It's Unanimous. Strib Guild Says Par Should Resign

Wednesday’s meeting of Star Tribune Guild stewards ended with the 25 gathered employees blowing past a proposal to put a “no confidence” vote on publisher Par Ridder before membership. Instead, arguing that “no confidence” was “a little soft” considering Ridder’s behavior, the stewards voted unanimously to have membership vote on demanding Ridder’s resignation.

The membership vote is scheduled for 4:30 pm next Tuesday.

Reporter Chris Serres, a Strib Guild officer, says, “It became a pretty long discussion. The prevailing view was that if we believe what he has done is a violation of our code of ethics a ‘no-confidence’ vote is kind of soft. So then we had to work out questions of a proper statement and timing.”

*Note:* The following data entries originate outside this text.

(** The finding [match_step] builds for a match. *)
Definition pattern_finding (category : string) (m : nat * nat) (drawn : nat)
  : Finding :=
  let group := slice (fst m) (snd m) text in
  {| f_id := (category ++ "_" ++ str_of_int page_num ++ "_" ++ uuid_hex8 drawn)%string;
     f_category := category;
     f_name := display_name category;
     f_text := group;
     f_confidence := calculate_confidence category group;
     f_page := page_num;
     f_bbox := match_bbox text bbox (fst m) (snd m) |}.

(** A match is kept when its confidence reaches the threshold. *)
Definition pattern_kept (category : string) (m : nat * nat) : bool :=
  (threshold <=? calculate_confidence category (slice (fst m) (snd m) text))%float.

(** The words [name_step] reads after an indicator. *)
Definition words_after_indicator (indicator : string) : list string :=
  firstn 3 (words (strip (nth 1 (split indicator text) ""))).

(** The finding [name_step] builds for an indicator. *)
Definition name_finding (indicator : string) (drawn : nat) : Finding :=
  let name_text := join " " (words_after_indicator indicator) in
  {| f_id := ("NAME_" ++ str_of_int page_num ++ "_" ++ uuid_hex8 drawn)%string;
     f_category := "NAME";
     f_name := "Name";
     f_text := (indicator ++ " " ++ name_text)%string;
     f_confidence := calculate_confidence "NAME" name_text;
     f_page := page_num;
     f_bbox := bbox |}.

(** The conditions under which [name_step] adds a finding. *)
Definition name_kept (indicator : string) : bool :=
  contains indicator text
  && (1 <? List.length (split indicator text))%nat
  && (2 <=? List.length (words_after_indicator indicator))%nat
  && all_capitalized (words_after_indicator indicator)
  && (threshold <=?
        calculate_confidence "NAME" (join " " (words_after_indicator indicator)))%float.

(** Where a finding of the result comes from: a kept match of the pattern
    of a requested category, or a kept indicator. *)
Definition from_pattern (categories : list string) (f : Finding) : Prop :=
  exists category pattern m drawn,
    In category categories /\
    dict_get PATTERNS category = Some pattern /\
    In m (finditer pattern text) /\
    pattern_kept category m = true /\
    f = pattern_finding category m drawn.

Definition from_indicator (f : Finding) : Prop :=
  exists indicator drawn,
    In indicator NAME_INDICATORS /\
    name_kept indicator = true /\
    f = name_finding indicator drawn.

Definition explained (categories : list string) (f : Finding) : Prop :=
  from_pattern categories f \/ from_indicator f.

(** What an indicator adds to the findings, identifiers apart. *)
Definition name_contribution (indicator : string) : list Finding :=
  if name_kept indicator
  then [erase_id (name_finding indicator 0)]
  else [].

End DetectorSteps.

(** Two states hold the same findings, identifiers apart. *)
Definition same_findings (st st' : detect_state) : Prop :=
  map erase_id (fst st) = map erase_id (fst st').

(** The numbers of an area that the validator accepts. *)
Definition accepted_numbers (area : list (string * pyval)) (page_count : Z)
    (x y width height : float) : Prop :=
  py_float (get_default area "x" (PyInt 0)) = Ok x
  /\ py_float (get_default area "y" (PyInt 0)) = Ok y
  /\ py_float (get_default area "width" (PyInt 0)) = Ok width
  /\ py_float (get_default area "height" (PyInt 0)) = Ok height
  /\ py_lt_int (get_default area "page" (PyInt 1)) 1 = Ok false
  /\ py_gt_int (get_default area "page" (PyInt 1)) page_count = Ok false
  /\ (x <? 0)%float = false
  /\ (y <? 0)%float = false
  /\ (width <=? 0)%float = false
  /\ (height <=? 0)%float = false
  /\ (10000 <? width)%float = false
  /\ (10000 <? height)%float = false.

(** The value of a count in a dictionary of counts: 0 for an absent key. *)
Definition count_of (d : list (string * nat)) (key : string) : nat :=
  match dict_get d key with Some n => n | None => 0 end.

(** What the loop over the findings keeps: no key twice and no count of 0. *)
Definition counts_invariant (d : list (string * nat)) : Prop :=
  NoDup (map fst d)
  /\ forall key n, dict_get d key = Some n -> 0 < n.

(** How many findings have the category [category]. *)
Definition findings_of_category (findings : list Finding) (category : string)
  : nat :=
  List.length (filter (fun f => f_category f =? category) findings).

(** The text spans of a document in reading order, each with the 1-based
    number of its page: the spans of the lines of the text blocks. *)
Definition spans_of_line (page_num : Z) (line : Line)
  : list (Z * string * BBox) :=
  map (fun span =>
         ((page_num + 1)%Z,
          match span_text span with Some t => t | None => "" end,
          match span_bbox span with Some b => b | None => mkBBox 0 0 0 0 end))
    (get_list (line_spans line)).

Definition spans_of_block (page_num : Z) (block : Block)
  : list (Z * string * BBox) :=
  match block_type block with
  | Some 0%Z => flat_map (spans_of_line page_num) (get_list (block_lines block))
  | _ => []
  end.

Definition spans_of_page (numbered : nat * TextDict)
  : list (Z * string * BBox) :=
  flat_map (spans_of_block (Z.of_nat (fst numbered)))
    (get_list (text_blocks (snd numbered))).

Definition document_spans (pdf_doc : list TextDict)
  : list (Z * string * BBox) :=
  flat_map spans_of_page (combine (seq 0 (List.length pdf_doc)) pdf_doc).

(** Whether all characters of [s] satisfy [p]. *)
Fixpoint str_forall (p : ascii -> bool) (s : string) : bool :=
  match s with
  | EmptyString => true
  | String c s' => p c && str_forall p s'
  end.

(** The string of one newline. *)
Definition newline : string := String "010"%char EmptyString.

(** A non-empty string of word characters, dashes and dots, with or without
    one newline after it. *)
Definition plain_name (name : string) : Prop :=
  exists body,
    body <> "" /\ str_forall safe_char body = true
    /\ (name = body \/ name = (body ++ newline)%string).

(** Whether the validator accepts an area. *)
Definition is_valid_area (page_count : Z) (item : list (string * pyval)) : bool :=
  match validate_redaction_area item page_count with
  | Ok true => true
  | _ => false
  end.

Serres says some of the 25 or so stewards felt it would be better to wait until Judge David Higgs makes a judgment on MediaNews’ request for an injunction against Ridder, something that make take another month or more. But eventually the winning argument was that regardless of the fine legal definitions, Ridder’s behavior is already beyond what is acceptable within the Guild’s Code of Ethics. “We do have one, you know,” Serres joked. And that the membership, another several hundred Strib employees, should be given the opportunity to express themselves on the matter.

Prior to Wednesday’s vote I had spoken with several veteran Stribbers who were taking a, “What’s the point?” view of the “no confidence” idea. Since there was no money or job security in it for the Guild or the newsroom, they said, it struck them as a bit limp-wristed.

The counter-argument was that a vote of “no confidence” is unusual enough it would make a valid statement to the local community and journalists nationally that Ridder has violated a standard of professional behavior his employees value and feel themselves bound to observe. Put another way, whatever the legal decision, professional journalists are required to hold themselves to a higher ethical standard than what the law may allow, and Ridder isn’t anywhere close to that standard.

Whether a call for his resignation, (formally: For Avista Capital Partners to request Ridder’s resignation), ups the ante over “no confidence” I don’t know. But Serres says a committee within the stewards will go through the Guild’s Code of Ethics and produce a statement detailing Ridder’s transgressions in preparation for next Tuesday’s vote.

Incidentally, not to bury the lede, but corroborating sources at a recent meeting with MediaNews owner Dean Singleton confirm his statement that he has already spent $3 million on his suit against Par Ridder. While Singleton has laid out serious cash for lawyers and forensic work on the Pioneer Press computer files Ridder booted into the Star Tribune system, at least one prominent local attorney believes it is reasonable Avista has or soon will spend as much defending him.

Last time I checked $6 million was somewhere in the range of 40% of the Star Tribune’s annual newsroom budget. Obviously I don’t have the precise numbers. But the point is you can cover a lot of Minnetonka Sewer Commission meetings with $6 million … and eventually the loser in this disgraceful mess will be looking to paper over their losses with another round of “right-sizing” (to quote Ridder) in their Twin Cities subsidiaries.